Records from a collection

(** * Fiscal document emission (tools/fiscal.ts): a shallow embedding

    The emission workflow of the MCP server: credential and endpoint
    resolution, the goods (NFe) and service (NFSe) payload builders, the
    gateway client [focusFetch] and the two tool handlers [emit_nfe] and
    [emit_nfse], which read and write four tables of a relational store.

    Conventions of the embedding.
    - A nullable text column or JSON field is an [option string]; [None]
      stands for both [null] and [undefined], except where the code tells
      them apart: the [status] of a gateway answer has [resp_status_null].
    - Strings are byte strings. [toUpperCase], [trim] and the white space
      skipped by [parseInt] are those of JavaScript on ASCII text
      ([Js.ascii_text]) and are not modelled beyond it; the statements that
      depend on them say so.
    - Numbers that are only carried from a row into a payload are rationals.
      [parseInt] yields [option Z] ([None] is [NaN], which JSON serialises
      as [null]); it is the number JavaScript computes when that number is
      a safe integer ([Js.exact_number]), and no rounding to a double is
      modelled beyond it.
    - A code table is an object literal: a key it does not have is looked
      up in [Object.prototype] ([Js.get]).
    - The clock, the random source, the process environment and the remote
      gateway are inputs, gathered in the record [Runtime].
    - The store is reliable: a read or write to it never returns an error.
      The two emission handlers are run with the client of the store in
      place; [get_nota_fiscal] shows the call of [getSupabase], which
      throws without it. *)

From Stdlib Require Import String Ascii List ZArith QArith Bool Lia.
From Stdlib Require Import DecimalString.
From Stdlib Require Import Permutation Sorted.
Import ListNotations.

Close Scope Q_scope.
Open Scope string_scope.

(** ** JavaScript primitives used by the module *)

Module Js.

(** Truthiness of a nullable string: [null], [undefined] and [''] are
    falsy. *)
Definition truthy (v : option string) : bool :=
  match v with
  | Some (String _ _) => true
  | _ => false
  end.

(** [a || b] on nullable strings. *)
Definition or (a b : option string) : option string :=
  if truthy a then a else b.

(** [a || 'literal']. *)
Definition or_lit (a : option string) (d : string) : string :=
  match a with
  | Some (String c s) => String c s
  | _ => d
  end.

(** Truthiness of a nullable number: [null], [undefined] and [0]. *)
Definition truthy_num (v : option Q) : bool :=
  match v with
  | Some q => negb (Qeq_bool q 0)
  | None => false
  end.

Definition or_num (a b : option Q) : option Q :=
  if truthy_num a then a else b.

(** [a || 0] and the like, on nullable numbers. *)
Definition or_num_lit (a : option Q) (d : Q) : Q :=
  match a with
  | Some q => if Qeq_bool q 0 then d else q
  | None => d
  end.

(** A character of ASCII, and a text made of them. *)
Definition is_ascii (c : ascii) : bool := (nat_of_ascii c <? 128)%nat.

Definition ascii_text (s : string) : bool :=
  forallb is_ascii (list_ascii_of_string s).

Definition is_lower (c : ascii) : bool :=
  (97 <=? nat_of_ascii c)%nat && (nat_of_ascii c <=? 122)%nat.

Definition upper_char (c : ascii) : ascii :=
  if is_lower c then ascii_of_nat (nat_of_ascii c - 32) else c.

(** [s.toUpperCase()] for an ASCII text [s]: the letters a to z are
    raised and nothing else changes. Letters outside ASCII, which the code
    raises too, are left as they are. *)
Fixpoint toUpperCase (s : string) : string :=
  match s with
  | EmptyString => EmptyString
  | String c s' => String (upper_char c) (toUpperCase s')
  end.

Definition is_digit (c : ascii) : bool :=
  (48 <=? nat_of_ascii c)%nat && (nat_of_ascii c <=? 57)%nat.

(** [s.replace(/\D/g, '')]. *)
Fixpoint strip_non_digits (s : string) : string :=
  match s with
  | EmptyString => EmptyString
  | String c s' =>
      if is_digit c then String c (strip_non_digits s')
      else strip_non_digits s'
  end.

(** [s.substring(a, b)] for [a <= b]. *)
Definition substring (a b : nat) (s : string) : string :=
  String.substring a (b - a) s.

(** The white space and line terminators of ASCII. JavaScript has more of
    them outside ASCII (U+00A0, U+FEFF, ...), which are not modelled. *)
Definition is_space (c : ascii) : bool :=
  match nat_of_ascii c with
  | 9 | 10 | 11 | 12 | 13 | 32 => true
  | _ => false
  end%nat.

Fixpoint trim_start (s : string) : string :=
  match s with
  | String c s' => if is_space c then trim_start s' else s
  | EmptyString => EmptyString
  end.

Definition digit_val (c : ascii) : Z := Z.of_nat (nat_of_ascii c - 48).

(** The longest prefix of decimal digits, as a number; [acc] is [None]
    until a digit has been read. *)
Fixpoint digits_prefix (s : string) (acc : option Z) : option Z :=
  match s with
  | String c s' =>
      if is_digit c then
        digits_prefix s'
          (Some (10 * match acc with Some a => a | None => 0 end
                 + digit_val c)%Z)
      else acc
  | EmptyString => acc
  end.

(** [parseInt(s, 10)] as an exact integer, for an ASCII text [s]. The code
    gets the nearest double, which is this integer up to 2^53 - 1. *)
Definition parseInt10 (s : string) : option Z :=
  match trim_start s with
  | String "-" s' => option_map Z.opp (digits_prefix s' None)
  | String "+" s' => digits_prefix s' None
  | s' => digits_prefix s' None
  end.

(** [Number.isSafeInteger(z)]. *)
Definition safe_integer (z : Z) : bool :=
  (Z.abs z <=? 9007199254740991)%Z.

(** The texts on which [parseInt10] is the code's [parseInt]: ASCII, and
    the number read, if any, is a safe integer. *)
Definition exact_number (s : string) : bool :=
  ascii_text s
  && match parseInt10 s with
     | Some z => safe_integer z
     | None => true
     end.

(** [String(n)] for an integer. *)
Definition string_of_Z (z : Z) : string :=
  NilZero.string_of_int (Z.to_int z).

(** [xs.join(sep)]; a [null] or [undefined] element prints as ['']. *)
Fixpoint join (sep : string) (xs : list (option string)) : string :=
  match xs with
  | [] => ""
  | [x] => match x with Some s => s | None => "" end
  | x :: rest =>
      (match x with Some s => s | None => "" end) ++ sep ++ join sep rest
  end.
--
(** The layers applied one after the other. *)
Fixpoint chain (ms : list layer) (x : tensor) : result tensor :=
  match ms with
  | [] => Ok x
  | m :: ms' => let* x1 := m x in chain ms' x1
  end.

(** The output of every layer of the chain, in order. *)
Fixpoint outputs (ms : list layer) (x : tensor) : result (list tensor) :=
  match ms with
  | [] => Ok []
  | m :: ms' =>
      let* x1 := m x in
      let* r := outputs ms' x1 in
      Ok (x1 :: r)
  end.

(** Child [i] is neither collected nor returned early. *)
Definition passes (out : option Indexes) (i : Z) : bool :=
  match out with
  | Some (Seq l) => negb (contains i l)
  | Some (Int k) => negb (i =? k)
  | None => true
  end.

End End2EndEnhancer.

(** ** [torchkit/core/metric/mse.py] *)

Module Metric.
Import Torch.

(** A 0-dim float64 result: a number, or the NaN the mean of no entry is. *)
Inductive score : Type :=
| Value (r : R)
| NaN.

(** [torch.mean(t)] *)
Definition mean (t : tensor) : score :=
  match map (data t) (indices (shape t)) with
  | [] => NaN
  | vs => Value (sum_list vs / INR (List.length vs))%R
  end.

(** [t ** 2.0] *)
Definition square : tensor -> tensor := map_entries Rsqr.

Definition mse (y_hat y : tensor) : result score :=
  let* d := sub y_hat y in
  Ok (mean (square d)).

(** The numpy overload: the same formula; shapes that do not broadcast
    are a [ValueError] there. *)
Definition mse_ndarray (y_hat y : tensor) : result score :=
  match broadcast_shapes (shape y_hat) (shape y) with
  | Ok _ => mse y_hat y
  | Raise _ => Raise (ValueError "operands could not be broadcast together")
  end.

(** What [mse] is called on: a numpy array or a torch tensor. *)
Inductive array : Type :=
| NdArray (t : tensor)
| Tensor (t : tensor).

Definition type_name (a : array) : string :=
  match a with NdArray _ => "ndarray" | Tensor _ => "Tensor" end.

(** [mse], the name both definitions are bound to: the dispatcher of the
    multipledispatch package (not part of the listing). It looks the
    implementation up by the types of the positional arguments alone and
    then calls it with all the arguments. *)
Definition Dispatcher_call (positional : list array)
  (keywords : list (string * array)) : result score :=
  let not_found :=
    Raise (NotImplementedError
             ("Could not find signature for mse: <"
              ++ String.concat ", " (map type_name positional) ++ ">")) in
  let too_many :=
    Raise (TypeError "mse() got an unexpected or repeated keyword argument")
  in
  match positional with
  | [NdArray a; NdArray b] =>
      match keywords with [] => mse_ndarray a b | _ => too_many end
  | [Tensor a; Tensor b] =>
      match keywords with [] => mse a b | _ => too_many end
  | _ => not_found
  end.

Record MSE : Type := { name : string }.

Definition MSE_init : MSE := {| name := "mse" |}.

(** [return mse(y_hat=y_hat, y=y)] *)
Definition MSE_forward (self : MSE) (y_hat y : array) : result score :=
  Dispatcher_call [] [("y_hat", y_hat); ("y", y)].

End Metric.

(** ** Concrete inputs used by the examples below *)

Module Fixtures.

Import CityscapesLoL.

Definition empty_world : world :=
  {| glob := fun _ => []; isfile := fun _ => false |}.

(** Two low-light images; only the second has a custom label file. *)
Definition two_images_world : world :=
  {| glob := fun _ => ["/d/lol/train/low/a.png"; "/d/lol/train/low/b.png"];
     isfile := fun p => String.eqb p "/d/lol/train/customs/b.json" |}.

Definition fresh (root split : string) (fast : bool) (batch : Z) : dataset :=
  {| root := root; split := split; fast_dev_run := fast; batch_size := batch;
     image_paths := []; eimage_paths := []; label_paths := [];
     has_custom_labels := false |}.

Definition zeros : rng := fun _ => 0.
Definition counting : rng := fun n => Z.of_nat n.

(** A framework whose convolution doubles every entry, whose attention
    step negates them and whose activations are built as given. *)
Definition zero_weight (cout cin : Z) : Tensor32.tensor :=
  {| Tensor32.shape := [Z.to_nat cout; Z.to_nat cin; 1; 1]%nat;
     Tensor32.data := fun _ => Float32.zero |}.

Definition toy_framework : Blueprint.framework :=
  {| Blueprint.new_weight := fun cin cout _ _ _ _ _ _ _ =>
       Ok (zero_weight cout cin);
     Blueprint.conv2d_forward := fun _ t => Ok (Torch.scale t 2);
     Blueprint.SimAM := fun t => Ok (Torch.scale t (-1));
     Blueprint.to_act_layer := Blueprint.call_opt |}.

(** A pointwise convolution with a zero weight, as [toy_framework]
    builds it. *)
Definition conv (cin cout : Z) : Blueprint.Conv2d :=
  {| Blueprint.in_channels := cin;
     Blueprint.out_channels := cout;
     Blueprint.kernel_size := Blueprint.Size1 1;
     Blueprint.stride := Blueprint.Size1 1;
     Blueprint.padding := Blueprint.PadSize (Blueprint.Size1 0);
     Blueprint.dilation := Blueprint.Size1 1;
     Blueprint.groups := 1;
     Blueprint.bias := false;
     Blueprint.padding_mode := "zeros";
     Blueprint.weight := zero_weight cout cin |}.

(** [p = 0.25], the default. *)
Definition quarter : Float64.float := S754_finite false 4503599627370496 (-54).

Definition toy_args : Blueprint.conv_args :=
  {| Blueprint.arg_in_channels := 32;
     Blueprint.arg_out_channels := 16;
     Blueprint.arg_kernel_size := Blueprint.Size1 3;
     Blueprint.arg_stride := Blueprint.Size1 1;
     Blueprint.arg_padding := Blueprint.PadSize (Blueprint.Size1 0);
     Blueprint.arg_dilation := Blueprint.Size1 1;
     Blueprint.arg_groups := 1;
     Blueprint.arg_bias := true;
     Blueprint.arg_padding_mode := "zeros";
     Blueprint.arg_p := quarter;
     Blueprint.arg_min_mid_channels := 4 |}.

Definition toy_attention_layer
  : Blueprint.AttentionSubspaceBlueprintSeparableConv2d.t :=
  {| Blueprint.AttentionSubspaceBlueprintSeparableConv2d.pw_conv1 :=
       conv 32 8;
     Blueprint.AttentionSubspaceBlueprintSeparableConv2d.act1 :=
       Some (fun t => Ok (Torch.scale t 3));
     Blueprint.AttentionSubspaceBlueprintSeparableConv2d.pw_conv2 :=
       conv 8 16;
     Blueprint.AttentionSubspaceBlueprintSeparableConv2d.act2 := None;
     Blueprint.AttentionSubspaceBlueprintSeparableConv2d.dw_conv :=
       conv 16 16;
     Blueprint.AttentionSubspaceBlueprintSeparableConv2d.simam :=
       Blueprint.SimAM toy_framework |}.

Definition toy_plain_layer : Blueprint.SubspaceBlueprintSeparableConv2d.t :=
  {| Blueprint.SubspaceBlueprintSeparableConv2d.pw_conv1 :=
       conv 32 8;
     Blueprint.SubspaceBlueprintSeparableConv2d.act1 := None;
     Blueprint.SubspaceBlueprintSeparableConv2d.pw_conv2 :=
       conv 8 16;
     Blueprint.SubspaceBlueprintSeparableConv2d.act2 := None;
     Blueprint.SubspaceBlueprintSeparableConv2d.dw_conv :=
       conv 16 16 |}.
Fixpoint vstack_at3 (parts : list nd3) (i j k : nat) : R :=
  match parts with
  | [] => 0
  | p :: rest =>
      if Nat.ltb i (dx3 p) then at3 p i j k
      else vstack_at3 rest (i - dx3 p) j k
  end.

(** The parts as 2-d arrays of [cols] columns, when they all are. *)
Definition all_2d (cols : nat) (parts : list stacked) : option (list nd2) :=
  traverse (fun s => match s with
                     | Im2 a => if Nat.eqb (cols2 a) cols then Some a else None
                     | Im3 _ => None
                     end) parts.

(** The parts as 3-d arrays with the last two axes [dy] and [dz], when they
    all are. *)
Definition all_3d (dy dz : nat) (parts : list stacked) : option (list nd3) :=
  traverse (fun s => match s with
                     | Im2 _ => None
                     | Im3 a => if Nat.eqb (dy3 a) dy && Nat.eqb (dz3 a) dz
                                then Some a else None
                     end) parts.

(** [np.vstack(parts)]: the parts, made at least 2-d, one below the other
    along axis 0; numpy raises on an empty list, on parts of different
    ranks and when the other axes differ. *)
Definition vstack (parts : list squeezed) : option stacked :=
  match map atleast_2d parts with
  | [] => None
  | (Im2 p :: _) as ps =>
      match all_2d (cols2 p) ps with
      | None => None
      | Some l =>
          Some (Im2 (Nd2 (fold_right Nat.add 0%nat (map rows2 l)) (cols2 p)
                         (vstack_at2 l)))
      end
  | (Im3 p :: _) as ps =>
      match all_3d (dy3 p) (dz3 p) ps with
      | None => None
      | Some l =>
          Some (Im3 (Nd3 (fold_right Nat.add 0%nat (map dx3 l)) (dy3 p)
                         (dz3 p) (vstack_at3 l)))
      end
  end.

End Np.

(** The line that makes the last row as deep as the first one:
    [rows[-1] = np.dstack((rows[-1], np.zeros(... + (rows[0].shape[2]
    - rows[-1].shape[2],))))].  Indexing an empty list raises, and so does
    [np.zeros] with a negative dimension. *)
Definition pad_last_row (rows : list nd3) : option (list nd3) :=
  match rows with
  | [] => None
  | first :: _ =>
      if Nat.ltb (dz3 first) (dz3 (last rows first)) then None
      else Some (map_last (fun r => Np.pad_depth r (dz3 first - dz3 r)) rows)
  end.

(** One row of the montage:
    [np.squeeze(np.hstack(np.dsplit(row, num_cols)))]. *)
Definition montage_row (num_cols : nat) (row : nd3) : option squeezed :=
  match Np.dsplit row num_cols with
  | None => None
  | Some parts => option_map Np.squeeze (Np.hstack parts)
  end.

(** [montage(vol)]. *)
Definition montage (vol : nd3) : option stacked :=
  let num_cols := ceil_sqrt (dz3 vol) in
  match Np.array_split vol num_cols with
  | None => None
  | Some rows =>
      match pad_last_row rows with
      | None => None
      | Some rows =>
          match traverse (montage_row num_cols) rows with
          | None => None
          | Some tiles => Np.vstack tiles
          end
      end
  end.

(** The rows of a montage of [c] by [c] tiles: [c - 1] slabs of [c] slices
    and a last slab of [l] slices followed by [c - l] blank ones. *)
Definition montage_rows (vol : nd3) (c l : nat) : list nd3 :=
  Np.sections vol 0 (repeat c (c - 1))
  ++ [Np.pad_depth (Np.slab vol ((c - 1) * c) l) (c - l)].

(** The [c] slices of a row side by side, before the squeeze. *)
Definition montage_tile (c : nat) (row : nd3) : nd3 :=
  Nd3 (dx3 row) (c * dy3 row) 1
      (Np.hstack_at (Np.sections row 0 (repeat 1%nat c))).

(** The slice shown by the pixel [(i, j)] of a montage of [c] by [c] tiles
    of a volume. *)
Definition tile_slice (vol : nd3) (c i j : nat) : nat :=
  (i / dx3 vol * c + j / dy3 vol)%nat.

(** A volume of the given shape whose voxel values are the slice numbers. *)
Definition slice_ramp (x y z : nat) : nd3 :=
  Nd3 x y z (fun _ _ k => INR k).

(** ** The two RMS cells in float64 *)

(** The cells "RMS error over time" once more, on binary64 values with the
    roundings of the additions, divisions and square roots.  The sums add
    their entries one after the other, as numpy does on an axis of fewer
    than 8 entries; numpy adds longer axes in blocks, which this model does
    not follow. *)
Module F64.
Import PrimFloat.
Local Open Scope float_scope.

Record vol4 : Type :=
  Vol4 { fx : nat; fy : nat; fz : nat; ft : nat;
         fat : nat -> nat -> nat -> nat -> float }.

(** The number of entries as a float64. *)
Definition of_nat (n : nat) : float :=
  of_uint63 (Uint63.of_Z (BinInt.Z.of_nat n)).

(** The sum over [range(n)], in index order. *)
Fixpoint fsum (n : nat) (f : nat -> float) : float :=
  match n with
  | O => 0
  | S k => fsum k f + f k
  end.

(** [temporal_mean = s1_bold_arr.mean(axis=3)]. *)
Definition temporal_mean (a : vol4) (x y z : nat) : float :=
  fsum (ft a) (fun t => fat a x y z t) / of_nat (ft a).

_Work instructions_
Set down, from the entries above, exactly the lines from the one with "Definition toy_framework : Blueprint.framework" up to and including the one with "builds it. *)", and no other lines.

_Task output_
Definition toy_framework : Blueprint.framework :=
  {| Blueprint.new_weight := fun cin cout _ _ _ _ _ _ _ =>
       Ok (zero_weight cout cin);
     Blueprint.conv2d_forward := fun _ t => Ok (Torch.scale t 2);
     Blueprint.SimAM := fun t => Ok (Torch.scale t (-1));
     Blueprint.to_act_layer := Blueprint.call_opt |}.

(** A pointwise convolution with a zero weight, as [toy_framework]
    builds it. *)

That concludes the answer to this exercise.